Bachelorette Party Planning Basics
Bachelor parties have been a wedding tradition since long ago, when the groom was given a chance to let loose before settling down with his new wife. Those old-fashioned times are long gone (thank goodness!), and these days women celebrate their upcoming weddings with their closest pals too. If you're in charge of putting your best friend's bash together, read on for the full rundown of everything bachelorette party.
Virtually anyone can host a bachelorette party. Often the maid of honor and bridesmaids, who are close to the bride, do the honors, but any friend, relative (a cousin, for example), or even coworkers who feel the urge can plan this one.
Shower guests must all be invited to the wedding, but this isn't necessarily true for bachelorette parties. Chances are that most bachelorette party guests are wedding guests, too, but it's fine to invite coworkers or neighbors who may not be invited to a small or out-of-town wedding. Just be up front with them about your limited wedding guest list—you don't want to disappoint any well-wishers. It's usually best to keep this party pretty small: definitely under 20, and under 10 is probably ideal.
Decide on a Date
Steer clear of the night before the wedding—the last thing the bride needs is a hangover! She'll be nervous enough; she shouldn't have to worry about getting sick, not to mention feeling and looking exhausted. Plus, the rehearsal dinner is usually scheduled for that night, anyway. If the wedding location is anywhere other than the bride's hometown, you might want to have the bachelorette party before she leaves. Even if the wedding is local, party at least two or three nights before the wedding day.

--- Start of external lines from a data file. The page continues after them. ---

(** C33: A successful login proves the account it names: the password derivation was run
    against the stored verifier of exactly that account and matched; and the account is the
    console's provisioned one, which gets the console's principal, or a valid, enabled and
    unrevoked human record of the directory under that login name, all of whose roles exist.
    The principal of a human is that record's: its name, scope, level and versions, the store's
    security epoch, and exactly the defined permissions that the record has directly or by one
    of its roles; it may delegate exactly those of them that one of its roles lets it
    delegate, and never to manage client administrators. *)
Theorem login_sound sources verify meanwhile s peer_key username password now_us outcome s' :
  argus_auth_service_authenticate sources verify meanwhile s peer_key username password now_us = (outcome, s') ->
  lo_result outcome = ARGUS_LOGIN_SUCCESS ->
  exists canonical verifier p, argus_auth_canonicalize_login username = Some canonical /\
    verify (default [] password) verifier = (ESP_OK, true) /\ lo_principal outcome = Some p /\
    proven_account sources canonical verifier p.
Proof.
  unfold argus_auth_service_authenticate. destruct (login_precheck s peer_key username password) as [canonical|] eqn:Hc;
    [|by intros [= <- <-]].
  pose proof (precheck_canonical _ _ _ _ _ Hc) as Hcan.
  destruct (login_admit s peer_key (hash_login canonical) now_us) as [[refused|[]] s1] eqn:Ha.
  - intros [= <- <-] Hr. exfalso. revert Ha Hr. unfold login_admit.
    destruct (preflight_locked s peer_key (hash_login canonical) now_us) as [retry s2].
    destruct (negb (retry =? 0)); [by intros [= <- _]|]. destruct (_ || _); [by intros [= <- _]|].
    destruct (reserve_inflight_locked _ _ _); [done|by intros [= <- _]].
  - destruct (login_decide sources (verify (default [] password)) canonical) as [[out err] success] eqn:Hd.
    intros [= <- _] Hr. destruct (login_decide_sound _ _ _ _ _ _ Hd Hr) as (verifier & p & Hv & Hp & Hacc).
    by exists canonical, verifier, p.
Qed.

(** A failed login tells nothing about the account: with the store readable and a
    password that matches nothing, the outcome and everything the service remembers are
    the same whatever the directory holds under the name, a user, a disabled one or none,
    and a key derivation is run either way. *)
Theorem wrong_password_uniform sources sources' verify meanwhile s peer_key username password now_us :
  (forall name, argus_auth_canonicalize_login username = Some name ->
     (login_lookup sources name).1.1.2 = true /\ (login_lookup sources' name).1.1.2 = true) ->
  (forall verifier, verify (default [] password) verifier = (ESP_OK, false)) ->
  argus_auth_service_authenticate sources verify meanwhile s peer_key username password now_us =
  argus_auth_service_authenticate sources' verify meanwhile s peer_key username password now_us.
Proof.
  intros Hav Hno. unfold argus_auth_service_authenticate.
  destruct (login_precheck s peer_key username password) as [canonical|] eqn:Hc; [|done].
  pose proof (precheck_canonical _ _ _ _ _ Hc) as Hcan.
  assert (Hd : forall src, (login_lookup src canonical).1.1.2 = true ->
    login_decide src (verify (default [] password)) canonical =
      (LoginOutcome ARGUS_LOGIN_INVALID_CREDENTIALS None 0 true, ESP_OK, false)).
  { intros src Hs. unfold login_decide. destruct (login_lookup src canonical) as [[[verifier available] usable] human].
    cbn [fst snd] in Hs. subst available. by rewrite Hno. }
  destruct (Hav canonical Hcan) as [H1 H2]. by rewrite (Hd sources H1), (Hd sources' H2).
Qed.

One person can plan the entire bash, or several people can collaborate. Some bachelorette hosts ask for a donation from each guest or co-host, depending on the type of party, whether you're renting a private room in a restaurant or taking everyone for an afternoon of spa treatments, for example. That contribution may range from $50 to $200, but the bride shouldn't have to contribute a dime. Be reasonable and don't go overboard—you shouldn't put yourself in debt over this. A fabulous time can be had by all for less money than you think.
Spread the Word
Store-bought invitations will do, or make your own with a desktop publishing program or paper and glue. Choose or design with a theme in mind, even if it's as simple as the bride's favorite color. Some hostesses forgo official invitations and just call guests a few weeks before the wedding—it all depends on the type of party you're planning. If you need to make reservations for a show or other activity, you'll probably want guests to officially RSVP. If you'll be hanging out at the corner bar, scrap the invites—a phone call or email is probably fine.

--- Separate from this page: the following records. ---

(* ===== verification/UserAdmin.v ===== *)
(** * Administration of human accounts and roles

    [src/main/argus_security_admin.c]: the operations that read a snapshot of the user
    directory, change one account or role, commit the result if the directory has not
    moved on, and end the sessions of the account.  The snapshot and the derivation of a
    verifier are arguments. *)

From S2P Require Import Prelude Storage DualSlot Authorization SecurityRecords SecurityDirectory Sessions AuthService HttpAccess.

Abbreviation payload_t := argus_security_directory_payload_t.

Definition set_human (p : payload_t) (i : nat) (h : argus_security_human_record_t) : payload_t :=
  p <| dp_humans ::= fun l => <[i := h]> l |>.
Definition set_role (p : payload_t) (i : nat) (r : argus_security_role_record_t) : payload_t :=
  p <| dp_custom_roles ::= fun l => <[i := r]> l |>.

Definition indices (count : Z) : list nat := seq 0 (Z.to_nat count).

(** ** Permissions of an account *)

Definition unique_human (p : payload_t) (identifier login : bytes) : bool :=
  negb (existsb (fun i => bool_decide (hu_identifier (human_at p i) = identifier)
                          || bool_decide (hu_login (human_at p i) = login)) (indices (dp_human_count p))).

Definition requested_permissions (level direct : Z) : Z := Z.lor (argus_authorization_level_permissions level) direct.

(** The loop over the bits of the role mask; [UINT64_MAX] for a role that does not exist. *)
Fixpoint mask_permissions (p : payload_t) (role_mask : Z) (bits : list Z) (result : Z) : Z :=
  match bits with
  | [] => result
  | bit :: bits =>
      if Z.land role_mask (Z.shiftl 1 bit) =? 0 then mask_permissions p role_mask bits result
      else if bit <? ARGUS_SECURITY_BUILTIN_ROLE_COUNT then
        mask_permissions p role_mask bits (Z.lor result (argus_authorization_level_permissions bit))
      else
        let custom := bit - ARGUS_SECURITY_BUILTIN_ROLE_COUNT in
        if dp_custom_role_count p <=? custom then UINT64_MAX
        else mask_permissions p role_mask bits (Z.lor result (ro_permissions (role_at p (Z.to_nat custom))))
  end.

Definition human_permissions (p : payload_t) (human : argus_security_human_record_t) : Z :=
  mask_permissions p (hu_role_mask human) role_bits (hu_direct_permissions human).

Definition is_enabled_human_admin (p : payload_t) (human : argus_security_human_record_t) : bool :=
  negb (hu_enabled human =? 0) && (hu_revoked human =? 0)
  && negb (Z.land (human_permissions p human) ARGUS_PERMISSION_MANAGE_USERS =? 0).

Definition enabled_admins (p : payload_t) : nat :=
  length (List.filter (fun i => is_enabled_human_admin p (human_at p i)) (indices (dp_human_count p))).

Definition argus_security_admin_removal_would_lock_out (p : option payload_t) (target_index : nat) : bool :=
  match p with
  | None => true
  | Some p =>
      if (Z.to_nat (dp_human_count p) <=? target_index)%nat
         || negb (is_enabled_human_admin p (human_at p target_index)) then false
      else (enabled_admins p =? 1)%nat
  end.

(** [actor] is a valid principal wherever this is called. *)
Definition target_authorized (actor : argus_principal_t) (level : Z) (scope : bytes) (protected_identity : bool)
    (requested : Z) : esp_err_t :=
  if negb (bool_decide (argus_authorization_manage_target (Some actor) level (Some scope) protected_identity
                        = ARGUS_AUTHZ_ALLOW)) then ESP_ERR_NOT_ALLOWED
  else
    let special := Z.land requested ARGUS_PERMISSION_MANAGE_CLIENT_ADMINS in
    let requested := Z.land requested (Z.lnot ARGUS_PERMISSION_MANAGE_CLIENT_ADMINS) in
    if negb (requested =? 0)
       && negb (bool_decide (argus_authorization_delegate (Some actor) level (Some scope) requested = ARGUS_AUTHZ_ALLOW))
    then ESP_ERR_NOT_ALLOWED
    else if negb (special =? 0)
            && (negb (pr_level actor =? ARGUS_SECURITY_LEVEL_ARGUS_PERSONNEL)
                || negb (level =? ARGUS_SECURITY_LEVEL_CLIENT_ADMIN))
    then ESP_ERR_NOT_ALLOWED
    else ESP_OK.

(** ** The operations, up to their commit

    Each gives the payload to commit, or the error; the snapshot is the result of
    [directory_snapshot_alloc]. *)

Abbreviation snapshot_t := (esp_err_t + payload_t * Z)%type.

Section Operations.
Variable create_verifier : option bytes -> esp_err_t + argus_password_verifier_t.
Variable snapshot : snapshot_t.

Definition argus_security_admin_create_human (actor : option argus_principal_t)
    (identifier canonical_login display_name scope : bytes) (level direct_permissions : Z) (password : option bytes)
    : esp_err_t + payload_t :=
  match actor, argus_auth_canonicalize_login (Some canonical_login) with
  | Some a, Some normalized =>
      if negb (argus_authorization_principal_valid actor) || (ARGUS_SECURITY_LEVEL_VIEWER <? level)
         || negb (argus_auth_new_password_valid password) then inl ESP_ERR_INVALID_ARG
      else
        match target_authorized a level scope false (requested_permissions level direct_permissions), snapshot with
        | ESP_OK, inr (p, generation) =>
            if (ARGUS_SECURITY_MAX_HUMANS <=? dp_human_count p) || negb (unique_human p identifier normalized)
            then inl ESP_ERR_INVALID_STATE
            else
              match create_verifier password with
              | inl e => inl e
              | inr verifier =>
                  let human :=
                    HumanRecord ARGUS_SECURITY_RECORD_VERSION level 1 0 (strlcpy identifier 37) (strlcpy normalized 33)
                      (strlcpy display_name 49) (strlcpy scope 37) (u16 (Z.shiftl 1 level)) direct_permissions 1
                      (u32 (generation + 1)) 0 [0; 0; 0] verifier in
                  inr ((set_human p (Z.to_nat (dp_human_count p)) human) <| dp_human_count ::= fun n => u8 (n + 1) |>)
              end
        | ESP_OK, inl e => inl e
        | e, _ => inl e
        end
  | _, _ => inl ESP_ERR_INVALID_ARG
  end.

Definition find_identifier (p : payload_t) (identifier : bytes) : option nat :=
  find (fun i => bool_decide (hu_identifier (human_at p i) = identifier)) (indices (dp_human_count p)).

(** The actor, the payload, its generation and the index of the account. *)
Definition snapshot_target (actor : option argus_principal_t) (identifier : bytes)
    : esp_err_t + argus_principal_t * payload_t * Z * nat :=
  match actor with
  | Some a =>
      if negb (argus_authorization_principal_valid actor) then inl ESP_ERR_INVALID_ARG
      else
        match snapshot with
        | inl e => inl e
        | inr (p, generation) =>
            match find_identifier p identifier with
            | None => inl ESP_ERR_NOT_FOUND
            | Some i =>
                let human := human_at p i in
                match target_authorized a (hu_level human) (hu_scope human) (negb (hu_protected_identity human =? 0))
                        (human_permissions p human) with
                | ESP_OK => inr (a, p, generation, i)
                | e => inl e
                end
            end
        end
  | None => inl ESP_ERR_INVALID_ARG
  end.

Definition bump_record_epoch (h : argus_security_human_record_t) : argus_security_human_record_t :=
  h <| hu_record_security_epoch ::= nonzero_succ |>.

Definition argus_security_admin_set_enabled (actor : option argus_principal_t) (identifier : bytes) (enabled : bool)
    : esp_err_t + payload_t :=
  match snapshot_target actor identifier with
  | inl e => inl e
  | inr (_, p, _, i) =>
      if negb enabled && argus_security_admin_removal_would_lock_out (Some p) i then inl ESP_ERR_INVALID_STATE
      else inr (set_human p i (bump_record_epoch
             ((human_at p i) <| hu_enabled := if enabled then 1 else 0 |> <| hu_revoked := if enabled then 0 else 1 |>)))
  end.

Bachelorette parties are more laid-back and less structured than traditional bridal showers. There is no "typical" bash, though what usually comes to mind is a group of friends dragging the bride from bar to bar and making her blush in public. You can paint the town red if that's your style (or, more importantly, the bride's), but there are so many other ways to celebrate: a nice dinner at someone's house or a favorite restaurant, low-key dancing at a cool club, a concert or comedy show—the list is endless. The point is to reminisce, laugh, act goofy and maybe embarrass the bride at least a little.
The bachelorette party is not a gift party in the same way a bridal shower is, so presents aren't necessary. That said, this is a great opportunity for guests to give the bride silly gifts (or even sexy ones like the lingerie that was just too risqué for the shower!). You might ask everyone to bring a gag gift (like a glamorous red wig to wear all night). Or take the nostalgic route: Give her candy jewelry, bubbles and glitter. The goal is for the bride and her guests to bond and have a blast before the wedding.